Adversarial Feature Learning
Abstract
The ability of the Generative Adversarial Networks (GANs) framework to learn generative models mapping from simple latent distributions to arbitrarily complex data distributions has been demonstrated empirically, with compelling results showing that the latent space of such generators captures semantic variation in the data distribution. Intuitively, models trained to predict these semantic latent representations given data may serve as useful feature representations for auxiliary problems where semantics are relevant. However, in their existing form, GANs have no means of learning the inverse mapping -- projecting data back into the latent space.
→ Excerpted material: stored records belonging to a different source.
(** * Write-safety and region coalescing of the nRF Connect programmer

    A shallow embedding of [src/actions/jprog.js] ([canWrite], [write]),
    of [src/lib/actions/fileActions.js] ([updateFileBlRegion],
    [updateFileAppRegions]) and of the file reducer, together with the
    properties the specification states about them.

    JavaScript numbers that hold addresses and sizes are modelled as [Z]:
    every address of the 32-bit space is an exact double, and so are the
    sums, differences and products the code forms from them.  Bytes of a
    [Uint8Array] are [Byte.byte]. *)

From Stdlib Require Import String Strings.Byte.
From Stdlib Require Import ZArith List Bool Lia.
Import ListNotations.
Local Open Scope Z_scope.

(** ** Sparse memory maps *)

Module MemoryMap.

(** Modelled from the spec: the [MemoryMap] class comes from the package
    [nrf-intel-hex], which is imported by the sources but is not part of
    them.  Section 3 of the specification gives the data model: a block is
    a start address with the bytes it owns, a map is an ordered collection
    of blocks.  [new MemoryMap([[a, bytes]])] is the list [[(a, bytes)]]. *)
Definition Block : Type := (Z * list byte)%type.
Definition t : Type := list Block.

Definition empty : t := [].

Definition blockEnd (blk : Block) : Z := fst blk + Z.of_nat (length (snd blk)).

(** The byte a block owns at address [a], if any. *)
Definition byteAt (blk : Block) (a : Z) : option byte :=
  if (fst blk <=? a) && (a <? blockEnd blk)
  then nth_error (snd blk) (Z.to_nat (a - fst blk))
  else None.

(** [holds m a b]: byte [b] is present in [m] at address [a]. *)
Definition holds (m : t) (a : Z) (b : byte) : Prop :=
  exists blk, In blk m /\ byteAt blk a = Some b.

Definition blockHolds (a : Z) (b : byte) (blk : Block) : bool :=
  match byteAt blk a with
  | Some b' => Byte.eqb b' b
  | None => false
  end.

Definition holdsb (m : t) (a : Z) (b : byte) : bool :=
  existsb (blockHolds a b) m.

(** Modelled from the spec: [contains(other)] "returns true iff for every
    byte present in other, the same address holds a byte in self with an
    equal value; addresses absent in other are not checked" (section 4.1).
    [bytesHeld self a bs] walks the bytes [bs] of one block of [other]
    laid out from address [a]. *)
Fixpoint bytesHeld (self : t) (a : Z) (bs : list byte) : bool :=
  match bs with
  | [] => true
  | b :: rest => holdsb self a b && bytesHeld self (a + 1) rest
  end.

Definition contains (self other : t) : bool :=
  forallb (fun blk => bytesHeld self (fst blk) (snd blk)) other.

(** Modelled from the spec: [slice(startAddress, length)] "returns a new
    map containing only the bytes that fall in
    [startAddress, startAddress+length), trimming boundary blocks; byte
    ranges with no data are simply absent" (section 4.1). *)
Definition sliceBlock (address len : Z) (blk : Block) : list Block :=
  let sliceStart := Z.max address (fst blk) in
  let sliceEnd := Z.min (address + len) (blockEnd blk) in
  if sliceStart <? sliceEnd then
    [(sliceStart,
      firstn (Z.to_nat (sliceEnd - sliceStart))
             (skipn (Z.to_nat (sliceStart - fst blk)) (snd blk)))]
  else [].

Definition slice (m : t) (address len : Z) : t :=
  flat_map (sliceBlock address len) m.

(** Modelled from the spec: [paginate(map, pageSize)] "re-buckets the
    flattened map into blocks aligned to pageSize boundaries; any address
    not covered by input data inside a touched page is not synthesized"
    (section 4.2).  A block is cut wherever the next byte would start a
    new page; no byte is added. *)
Fixpoint paginateBytes (pageSize : Z) (s : Z) (bs : list byte) : list Block :=
  match bs with
  | [] => []
  | b :: rest =>
      match paginateBytes pageSize (s + 1) rest with
      | [] => [(s, [b])]
      | (s', bs') :: more =>
          if (s + 1) mod pageSize =? 0
          then (s, [b]) :: (s', bs') :: more
          else (s, b :: bs') :: more
      end
  end.

Definition paginate (m : t) (pageSize : Z) : t :=
  flat_map (fun blk => paginateBytes pageSize (fst blk) (snd blk)) m.

(** Modelled from the spec: [overlapMemoryMaps] and [flattenOverlaps]
    (section 4.2).  The first sweeps the boundaries of all blocks of all
    input maps and lists, for each range between two consecutive
    boundaries that carries data, the contributions [(source, bytes)] in
    input order; the second keeps, for each range, the bytes of the last
    contributor. *)
Definition Overlaps : Type := list (Z * list (string * list byte)).

Definition blockCuts (blk : Block) : list Z := [fst blk; blockEnd blk].

Definition cutPoints (maps : list (string * t)) : list Z :=
  flat_map (fun fm => flat_map blockCuts (snd fm)) maps.

Fixpoint insertCut (c : Z) (cuts : list Z) : list Z :=
  match cuts with
  | [] => [c]
  | x :: rest =>
      if c <? x then c :: cuts
      else if c =? x then cuts
      else x :: insertCut c rest
  end.

Definition sortedCuts (maps : list (string * t)) : list Z :=
  fold_right insertCut [] (cutPoints maps).

Fixpoint ranges (cuts : list Z) : list (Z * Z) :=
  match cuts with
  | c1 :: (c2 :: _) as rest => (c1, c2) :: ranges rest
  | _ => []
  end.

Definition covers (c1 c2 : Z) (blk : Block) : bool :=
  (fst blk <=? c1) && (c2 <=? blockEnd blk).

Definition pieceOf (m : t) (c1 c2 : Z) : option (list byte) :=
  match find (covers c1 c2) m with
  | Some blk =>
      Some (firstn (Z.to_nat (c2 - c1)) (skipn (Z.to_nat (c1 - fst blk)) (snd blk)))
  | None => None
  end.

(** The contribution of one source to the range [c1, c2). *)
Definition contributionOf (c1 c2 : Z) (fm : string * t) : list (string * list byte) :=
  match pieceOf (snd fm) c1 c2 with
  | Some bs => [(fst fm, bs)]
  | None => []
  end.

Definition contributions (maps : list (string * t)) (c1 c2 : Z)
  : list (string * list byte) :=
  flat_map (contributionOf c1 c2) maps.

Definition overlapRange (maps : list (string * t)) (r : Z * Z) : Overlaps :=
  match contributions maps (fst r) (snd r) with
  | [] => []
  | tuples => [(fst r, tuples)]
  end.

Definition overlapMemoryMaps (maps : list (string * t)) : Overlaps :=
  flat_map (overlapRange maps) (ranges (sortedCuts maps)).

Definition flattenEntry (e : Z * list (string * list byte)) : t :=
  match rev (snd e) with
  | (_, bs) :: _ => [(fst e, bs)]
  | [] => []
  end.

Definition flattenOverlaps (o : Overlaps) : t :=
  flat_map flattenEntry o.

End MemoryMap.

(** ** Immutable lists

    The region lists are [List]s of the [immutable] package.  The source
    uses [find], [indexOf], [set], [remove] and [forEach]; [indexOf]
    compares by value, and [set] and [remove] accept a negative index,
    which counts back from the end of the list. *)

Module Immutable.

Section ListOps.
Context {A : Type}.
Variable eqb : A -> A -> bool.

Fixpoint indexOfFrom (i : Z) (x : A) (l : list A) : Z :=
  match l with
  | [] => -1
  | y :: rest => if eqb x y then i else indexOfFrom (i + 1) x rest
  end.

Definition indexOf (x : A) (l : list A) : Z := indexOfFrom 0 x l.

Definition wrapIndex (l : list A) (i : Z) : Z :=
  if i <? 0 then Z.of_nat (length l) + i else i.

Definition inRange (l : list A) (i : Z) : bool :=
  (0 <=? i) && (i <? Z.of_nat (length l)).

Fixpoint replaceNth (n : nat) (v : A) (l : list A) : list A :=
  match l, n with
  | [], _ => []
  | _ :: rest, O => v :: rest
  | y :: rest, S n' => y :: replaceNth n' v rest
  end.

Fixpoint removeNth (n : nat) (l : list A) : list A :=
  match l, n with
  | [], _ => []
  | _ :: rest, O => rest
  | y :: rest, S n' => y :: removeNth n' rest
  end.

(** [list.set(index, value)].  Past its end the library grows the list;
    the source only ever passes the index of an element it has just
    found in the same list (lemma [indexOf_find_inRange] below), so the
    model leaves the list as it is there. *)
Definition set (l : list A) (i : Z) (v : A) : list A :=
  let j := wrapIndex l i in
  if inRange l j then replaceNth (Z.to_nat j) v l else l.

(** [list.remove(index)]: no change when the wrapped index is out of
    range. *)
Definition remove (l : list A) (i : Z) : list A :=
  let j := wrapIndex l i in
  if inRange l j then removeNth (Z.to_nat j) l else l.

(** The loop
    [list.forEach(r => { if (p(r)) list = list.remove(list.indexOf(r)) })]:
    the iteration runs over the list as it was when the loop started,
    the removals act on the list held by the variable. *)
Definition removeStep (p : A -> bool) (cur : list A) (r : A) : list A :=
  if p r then remove cur (indexOf r cur) else cur.

Definition removeEach (p : A -> bool) (l : list A) : list A :=
  fold_left (removeStep p) l l.
End ListOps.

End Immutable.

(** ** Regions *)

(** Modelled from the spec: [RegionName] and [RegionColor] are constants
    of [../util/regions], which is not among the sources.  Section 3 of
    the specification lists the names; the colours are one opaque constant
    per name. *)
Inductive RegionName : Type :=
| NONE | APPLICATION | SOFTDEVICE | BOOTLOADER | MBR | UICR.

Inductive RegionColor : Type :=
| ColorNONE | ColorAPPLICATION | ColorSOFTDEVICE | ColorBOOTLOADER
| ColorMBR | ColorUICR.

Definition RegionName_eqb (a b : RegionName) : bool :=
  match a, b with
  | NONE, NONE | APPLICATION, APPLICATION | SOFTDEVICE, SOFTDEVICE
  | BOOTLOADER, BOOTLOADER | MBR, MBR | UICR, UICR => true
  | _, _ => false
  end.

Definition RegionColor_eqb (a b : RegionColor) : bool :=
  match a, b with
  | ColorNONE, ColorNONE | ColorAPPLICATION, ColorAPPLICATION
  | ColorSOFTDEVICE, ColorSOFTDEVICE | ColorBOOTLOADER, ColorBOOTLOADER
  | ColorMBR, ColorMBR | ColorUICR, ColorUICR => true
  | _, _ => false
  end.

(** A region record, with the fields the sources read and write. *)
Record Region : Type := mkRegion {
  name : RegionName;
  startAddress : Z;
  regionSize : Z;
  color : RegionColor;
  fileNames : list string
}.

Definition set_name (r : Region) (n : RegionName) : Region :=
  mkRegion n (startAddress r) (regionSize r) (color r) (fileNames r).

Definition set_color (r : Region) (c : RegionColor) : Region :=
  mkRegion (name r) (startAddress r) (regionSize r) c (fileNames r).

Definition set_regionSize (r : Region) (sz : Z) : Region :=
  mkRegion (name r) (startAddress r) sz (color r) (fileNames r).

Fixpoint strings_eqb (a b : list string) : bool :=
  match a, b with
  | [], [] => true
  | x :: a', y :: b' => String.eqb x y && strings_eqb a' b'
  | _, _ => false
  end.

(** Value equality of records, as [indexOf] applies it. *)
Definition Region_eqb (a b : Region) : bool :=
  RegionName_eqb (name a) (name b)
  && (startAddress a =? startAddress b)
  && (regionSize a =? regionSize b)
  && RegionColor_eqb (color a) (color b)
  && strings_eqb (fileNames a) (fileNames b).

Definition hasName (n : RegionName) (r : Region) : bool :=
  RegionName_eqb (name r) n.

Definition regionEnd (r : Region) : Z := startAddress r + regionSize r.

(** ** Application state *)

(** Modelled from the spec: the device metadata record is built outside
    the sources; its fields are those of section 3 of the specification,
    of which the sources read [romSize] and [pageSize]. *)
Record DeviceInfo : Type := mkDeviceInfo {
  family : Z;
  romSize : Z;
  pageSize : Z;
  codePageSize : Z;
  configPageAddress : Z;
  configPageSize : Z;
  ramSize : Z
}.

Record LoadedFile : Type := mkLoadedFile {
  filename : string;
  modTime : Z;
  loadTime : Z;
  loadedMemMap : MemoryMap.t
}.

(** The state of the file reducer. *)
Record FileState : Type := mkFileState {
  loaded : list (string * LoadedFile);
  memMaps : list (string * MemoryMap.t);
  regions : list Region;
  mruFiles : list string;
  detectedRegionNames : list RegionName
}.

(** The part of the target state the sources read: [target.serialNumber],
    [target.pageSize], [target.memMap], [target.regions] and
    [target.deviceInfo].  The first three are JavaScript values that may
    be missing ([null] or [undefined]) as long as no device has been
    selected and read. *)
Record TargetState : Type := mkTargetState {
  serialNumber : option Z;
  targetPageSize : option Z;
  memMap : option MemoryMap.t;
  targetRegions : list Region;
  deviceInfo : DeviceInfo
}.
We propose Bidirectional Generative Adversarial Networks (BiGANs) as a means of learning this inverse mapping, and demonstrate that the resulting learned feature representation is useful for auxiliary supervised discrimination tasks, competitive with contemporary approaches to unsupervised and self-supervised feature learning.
Cite
@article{arxiv.1605.09782,
title = {Adversarial Feature Learning},
author = {Jeff Donahue and Philipp Krähenbühl and Trevor Darrell},
journal= {arXiv preprint arXiv:1605.09782},
year = {2017}
}
Comments
Published as a conference paper at ICLR 2017. Changelog: (v7) Table 2 results improved 1-2% due to averaging predictions over 10 crops at test time, as done in Noroozi & Favaro; Table 3 VOC classification results slightly improved due to minor bugfix. (See v6 changelog for previous versions.)